Start of Block
(* ===== verification/Ns3Main.v ===== *)
(** * The ns3 command-line wrapper: building, running and [main]

    From the file ns3: the end of [parse_args], [check_lock_data],
    [configure_cmake], [cmake_build], [build_step], [run_step], [sudo_step] and
    [main].  What argparse returns is the record [args], what the lock file
    assigns is [lock_info], and the rest of the machine is [machine]: files,
    programs in the path, caches, and the exit status of every command as a
    function of the commands run up to it.  A file is what it was at the start: the
    lock file that cmake writes again while the script runs is not modelled. *)
From Stdlib Require Import Ascii String.
From S2P Require Export Ns3Cache.
Open Scope Z_scope.

(** ** The end of [parse_args] *)

(** The value of an attribute of the arguments. *)
Inductive attr : Type := ANone | ABool (b : bool) | AInt (z : Z) | AStr (s : pystr).
#[export] Instance attr_eq_dec : EqDecision attr.
Proof. solve_decision. Defined.

Definition mergeable (attributes : list (pystr * attr)) : list (pystr * attr) :=
  base.filter (λ a, negb (contains (str "disable") a.1) && negb (contains (str "enable") a.1) = true) attributes.

(** Whether one of the attributes whose name contains the given one is [True]. *)
Definition merge_flag (attribute : pystr) (attributes : list (pystr * attr)) : bool :=
  existsb (λ a, contains attribute a.1 && bool_decide (a.2 = ABool true)) (mergeable attributes).

Definition int_of (a : attr) : res exn Z :=
  match a with
  | AInt z => mret z
  | AStr s => py_int 10 s
  | ABool b => mret (if b then 1 else 0)
  | ANone => Raise TypeError
  end.
Definition merge_jobs (max_cpu_threads : Z) (attributes : list (pystr * attr)) : res exn Z :=
  values ← mapM_res (λ a, if contains (str "jobs") a.1 then int_of a.2 else mret max_cpu_threads)
             (mergeable attributes);
  match values with [] => Raise ValueError | z :: zs => mret (fold_left Z.min zs z) end.

(** What follows the first [--], if some argument was not known. *)
Fixpoint after_separator (argv : list pystr) : option (list pystr) :=
  match argv with
  | [] => None
  | a :: argv => if bool_decide (a = str "--") then Some argv else after_separator argv
  end.
Definition forwarded_args (unknown_args argv : list pystr) : res exn (list pystr) :=
  match unknown_args with
  | [] => mret []
  | _ => res_of_option GenericException (after_separator argv)
  end.

(** ** The data *)

Record configure_options : Type := ConfigureOptions {
  o_build_profile : option pystr;
  o_G : option pystr;
  o_cxx_standard : option pystr;
  o_switch : pystr → option bool * option bool;
  o_lcov_zerocounters : option bool;
  o_output_directory : option pystr;
  o_with_brite : option pystr;
  o_with_click : option pystr;
  o_with_openflow : option pystr;
  o_prefix : option pystr;
  o_enable_modules : option pystr;
  o_disable_modules : option pystr;
  o_trace_cmake_perf : bool;
  o_force_refresh : bool;
}.

Record args : Type := Args {
  a_only : bool;
  a_dry_run : bool;
  a_quiet : bool;
  a_jobs : Z;
  a_clean : bool;
  a_configure : option configure_options;
  a_install : bool;
  a_uninstall : bool;
  a_docs : option pystr;
  a_show : option pystr;
  a_shell : bool;
  a_build : option (list pystr);
  a_run : option pystr;
  a_run_verbose : bool;
  a_no_build : bool;
  a_enable_sudo : bool;
  a_cwd : option pystr;
  a_valgrind : bool;
  a_gdb : bool;
  a_lldb : bool;
  a_visualize : bool;
  a_command_template : option pystr;
  a_program_args : list pystr;
}.

Record lock_info : Type := LockInfo {
  l_enabled_modules : list pystr;
  l_contributed_modules : list pystr;
  l_build_profile : pystr;
  l_version : pystr;
  l_examples : bool;
  l_sudo : bool;
  l_tests : bool;
  l_python_bindings : bool;
  l_scan_python_bindings : bool;
  l_programs : list pystr;
  l_scripts : list pystr;
}.

Record machine : Type := Machine {
  m_user : pystr;
  m_ns3_path : pystr;
  m_out_dir : pystr;
  m_lock_file : pystr;
  m_lock : option lock_info;
  m_exists : pystr → bool;
  m_caches : list (pystr * pystr);
  m_config_table : pystr → pystr;
  m_scratch_sources : list pystr;
  m_scratch_scripts : list pystr;
  m_previous_scratches : pystr → option pystr;
  m_which : pystr → option pystr;
  m_cmake_version : pystr;
  m_setuid : pystr → bool;
  m_env : pystr → option pystr;
  m_set_order : list pystr → list pystr;
  m_error_text : pystr → Z → pystr;
  m_relpath : pystr → pystr → pystr;
  m_sudo_output : list pystr → pystr * pystr;
  m_settings : option (PyDict pystr pystr);
  m_json : PyDict pystr pystr → pystr;
  m_status : list (list pystr) → Z;
}.

(** The commands run, what was printed, the buffer of [exit_handler], the changes to
    files, and how often cmake was asked for its version, which only prints it and is
    not counted as a command. *)
Record world : Type := World {
  w_ran : list (list pystr);
  w_out : list pystr;
  w_buffer : pystr;
  w_run_verbose : bool;
  w_changes : list file_change;
  w_version_queries : nat;
}.
Definition print (line : pystr) : stm world unit :=
  st_modify (λ w, World (w_ran w) (w_out w ++ [line]) (w_buffer w) (w_run_verbose w) (w_changes w) (w_version_queries w)).
Definition print_and_buffer (message : pystr) : stm world unit :=
  st_modify (λ w, World (w_ran w) (w_out w) (w_buffer w ++ [newline] ++ message) (w_run_verbose w)
    (w_changes w) (w_version_queries w)).
Definition set_run_verbose (b : bool) : stm world unit :=
  st_modify (λ w, World (w_ran w) (w_out w) (w_buffer w) b (w_changes w) (w_version_queries w)).
Definition change (c : file_change) : stm world unit :=
  st_modify (λ w, World (w_ran w) (w_out w) (w_buffer w) (w_run_verbose w) (w_changes w ++ [c]) (w_version_queries w)).
Definition ask_version : stm world unit :=
  st_modify (λ w, World (w_ran w) (w_out w) (w_buffer w) (w_run_verbose w) (w_changes w) (S (w_version_queries w))).

(** [exit_handler], which [atexit] calls at the end. *)
Definition exit_handler (dry_run : bool) (w : world) : list pystr :=
  if (negb dry_run && negb (w_run_verbose w)) || bool_decide (w_buffer w = []) then w_out w
  else w_out w ++ [if dry_run then str "The following commands would be executed:"
                   else str "Finished executing the following commands:"; tail (w_buffer w)].

(** [s.split()] *)
Fixpoint split_words_go (word : pystr) (s : pystr) : list pystr :=
  let flush := match word with [] => [] | _ => [rev word] end in
  match s with
  | [] => flush
  | c :: s => if is_space c then flush ++ split_words_go [] s else split_words_go (c :: word) s
  end.
Definition split_words (s : pystr) : list pystr := split_words_go [] s.

Definition lower_char (c : ascii) : ascii :=
  if between 65 90 c then ascii_of_nat (nat_of_ascii c + 32) else c.
Definition lower (s : pystr) : pystr := map lower_char s.

(** ** Configuring *)

Definition on_off (b : bool) : pystr := if b then str "ON" else str "OFF".
Definition truth (b : option bool) : bool := default false b.
Definition on_off_condition (switch : option bool * option bool) (cmake_flag : pystr) : option pystr :=
  match switch with
  | (None, None) => None
  | (enable, disable) =>
      Some (str "-DNS3_" ++ cmake_flag ++ str "=" ++ on_off (truth enable && negb (truth disable)))
  end.

Definition switches : list (pystr * pystr) :=
  [(str "ASSERT", str "asserts"); (str "COVERAGE", str "gcov"); (str "DES_METRICS", str "des_metrics");
   (str "DPDK", str "dpdk"); (str "ENABLE_BUILD_VERSION", str "build_version"); (str "ENABLE_SUDO", str "sudo");
   (str "EXAMPLES", str "examples"); (str "GSL", str "gsl"); (str "GTK3", str "gtk"); (str "LOG", str "logs");
   (str "MONOLIB", str "monolib"); (str "MPI", str "mpi"); (str "PYTHON_BINDINGS", str "python_bindings");
   (str "SANITIZE", str "sanitizers"); (str "STATIC", str "static"); (str "TESTS", str "tests");
   (str "VERBOSE", str "verbose"); (str "WARNINGS", str "warnings"); (str "WARNINGS_AS_ERRORS", str "werror")].

Definition build_types : list pystr := [str "debug"; str "default"; str "release"; str "optimized"].
Definition build_type_arguments (profile : pystr) : res exn (list pystr) :=
  if negb (bool_decide (profile ∈ build_types)) then Raise GenericException
  else
    mret (split_words
            (if bool_decide (profile = str "debug")
             then str "-DCMAKE_BUILD_TYPE=debug -DNS3_ASSERT=ON -DNS3_LOG=ON -DNS3_WARNINGS_AS_ERRORS=ON"
             else if bool_decide (profile = str "default")
             then str "-DCMAKE_BUILD_TYPE=default -DNS3_ASSERT=ON -DNS3_LOG=ON -DNS3_WARNINGS_AS_ERRORS=OFF"
             else str "-DCMAKE_BUILD_TYPE=release -DNS3_ASSERT=OFF -DNS3_LOG=OFF -DNS3_WARNINGS_AS_ERRORS=OFF")
          ++ [str "-DNS3_NATIVE_OPTIMIZATIONS=" ++ on_off (bool_decide (profile = str "optimized"))]).

Definition given (prefix : pystr) (o : option pystr) : list pystr :=
  match o with Some s => [prefix ++ s] | None => [] end.
Definition given_truthy (prefix : pystr) (o : option pystr) : list pystr :=
  if truthy o then given prefix o else [].

(** The arguments for cmake; [trace_file] is the file of the performance trace. *)
Definition configure_arguments (cmake : pystr) (configured : bool) (generator trace_file : pystr)
    (o : configure_options) (program_args : list pystr) : res exn (list pystr) :=
  let build_profile := if configured then o_build_profile o else Some (default (str "default") (o_build_profile o)) in
  let G := if configured then o_G o else Some (default generator (o_G o)) in
  build_type ← match build_profile with
    | None => mret []
    | Some profile => build_type_arguments (lower profile)
    end;
  mret ([cmake] ++ given (str "-DCMAKE_CXX_STANDARD=") (o_cxx_standard o) ++ build_type
    ++ omap (λ s, on_off_condition (o_switch o s.2) s.1) switches
    ++ given (str "-DNS3_COVERAGE_ZERO_COUNTERS=") (on_off <$> o_lcov_zerocounters o)
    ++ given (str "-DNS3_OUTPUT_DIRECTORY=") (o_output_directory o)
    ++ given (str "-DNS3_WITH_BRITE=") (o_with_brite o)
    ++ given (str "-DNS3_WITH_CLICK=") (o_with_click o)
    ++ given (str "-DNS3_WITH_OPENFLOW=") (o_with_openflow o)
    ++ given (str "-DCMAKE_INSTALL_PREFIX=") (o_prefix o)
    ++ given_truthy (str "-DNS3_ENABLED_MODULES=") (o_enable_modules o)
    ++ given_truthy (str "-DNS3_DISABLED_MODULES=") (o_disable_modules o)
    ++ (if truthy G then [str "-G"; default [] G] else [])
    ++ (if o_trace_cmake_perf o
        then [str "--profiling-format=google-trace"; str "--profiling-output=" ++ trace_file] else [])
    ++ program_args ++ [str ".."]).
End of Block
* [Exercise description]: Copy word for word the stretch of entries above from the line that has "a_no_build : bool;" through the line that has "l_examples : bool;", both ends included, and nothing outside it.

* [Reply to the exercise]:
  a_no_build : bool;
  a_enable_sudo : bool;
  a_cwd : option pystr;
  a_valgrind : bool;
  a_gdb : bool;
  a_lldb : bool;
  a_visualize : bool;
  a_command_template : option pystr;
  a_program_args : list pystr;
}.

Record lock_info : Type := LockInfo {
  l_enabled_modules : list pystr;
  l_contributed_modules : list pystr;
  l_build_profile : pystr;
  l_version : pystr;
  l_examples : bool;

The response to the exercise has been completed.